▶ _Supplied records_
........
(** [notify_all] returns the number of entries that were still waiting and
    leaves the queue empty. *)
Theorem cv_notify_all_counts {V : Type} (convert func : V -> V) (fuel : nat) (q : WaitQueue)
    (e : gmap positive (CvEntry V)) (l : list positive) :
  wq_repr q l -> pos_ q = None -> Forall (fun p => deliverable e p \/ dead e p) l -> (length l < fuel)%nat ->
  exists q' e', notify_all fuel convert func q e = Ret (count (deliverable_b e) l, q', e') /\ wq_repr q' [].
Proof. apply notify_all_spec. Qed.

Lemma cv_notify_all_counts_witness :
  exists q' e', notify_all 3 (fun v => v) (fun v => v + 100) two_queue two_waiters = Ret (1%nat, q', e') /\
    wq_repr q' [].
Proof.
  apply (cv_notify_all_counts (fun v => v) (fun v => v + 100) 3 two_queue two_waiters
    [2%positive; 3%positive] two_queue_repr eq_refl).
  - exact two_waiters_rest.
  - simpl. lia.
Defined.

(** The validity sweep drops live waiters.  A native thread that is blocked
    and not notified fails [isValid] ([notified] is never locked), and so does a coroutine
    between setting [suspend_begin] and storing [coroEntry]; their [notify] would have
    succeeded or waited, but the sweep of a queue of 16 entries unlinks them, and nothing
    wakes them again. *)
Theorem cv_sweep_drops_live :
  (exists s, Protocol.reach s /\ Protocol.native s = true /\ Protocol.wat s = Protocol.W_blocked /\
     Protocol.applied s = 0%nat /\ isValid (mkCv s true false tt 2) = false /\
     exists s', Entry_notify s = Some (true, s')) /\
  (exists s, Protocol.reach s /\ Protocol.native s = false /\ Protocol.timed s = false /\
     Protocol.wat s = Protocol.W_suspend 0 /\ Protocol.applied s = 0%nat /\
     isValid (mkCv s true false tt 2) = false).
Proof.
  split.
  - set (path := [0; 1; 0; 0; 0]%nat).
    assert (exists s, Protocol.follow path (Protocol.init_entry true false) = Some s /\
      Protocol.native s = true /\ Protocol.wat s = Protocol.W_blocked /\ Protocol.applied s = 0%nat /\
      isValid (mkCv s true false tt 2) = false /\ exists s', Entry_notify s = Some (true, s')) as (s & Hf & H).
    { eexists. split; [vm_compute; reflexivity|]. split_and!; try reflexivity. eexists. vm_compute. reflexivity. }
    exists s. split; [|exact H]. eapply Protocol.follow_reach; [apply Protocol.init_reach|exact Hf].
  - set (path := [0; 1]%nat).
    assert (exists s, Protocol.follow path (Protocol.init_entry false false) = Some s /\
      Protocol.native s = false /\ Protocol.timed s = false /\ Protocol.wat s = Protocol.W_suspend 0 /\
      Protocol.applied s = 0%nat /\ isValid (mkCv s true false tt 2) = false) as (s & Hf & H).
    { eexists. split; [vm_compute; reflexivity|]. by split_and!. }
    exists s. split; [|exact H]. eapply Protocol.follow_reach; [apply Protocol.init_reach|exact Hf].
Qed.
........
Say how many lines of the entries above include the word "them", giving the number alone.

2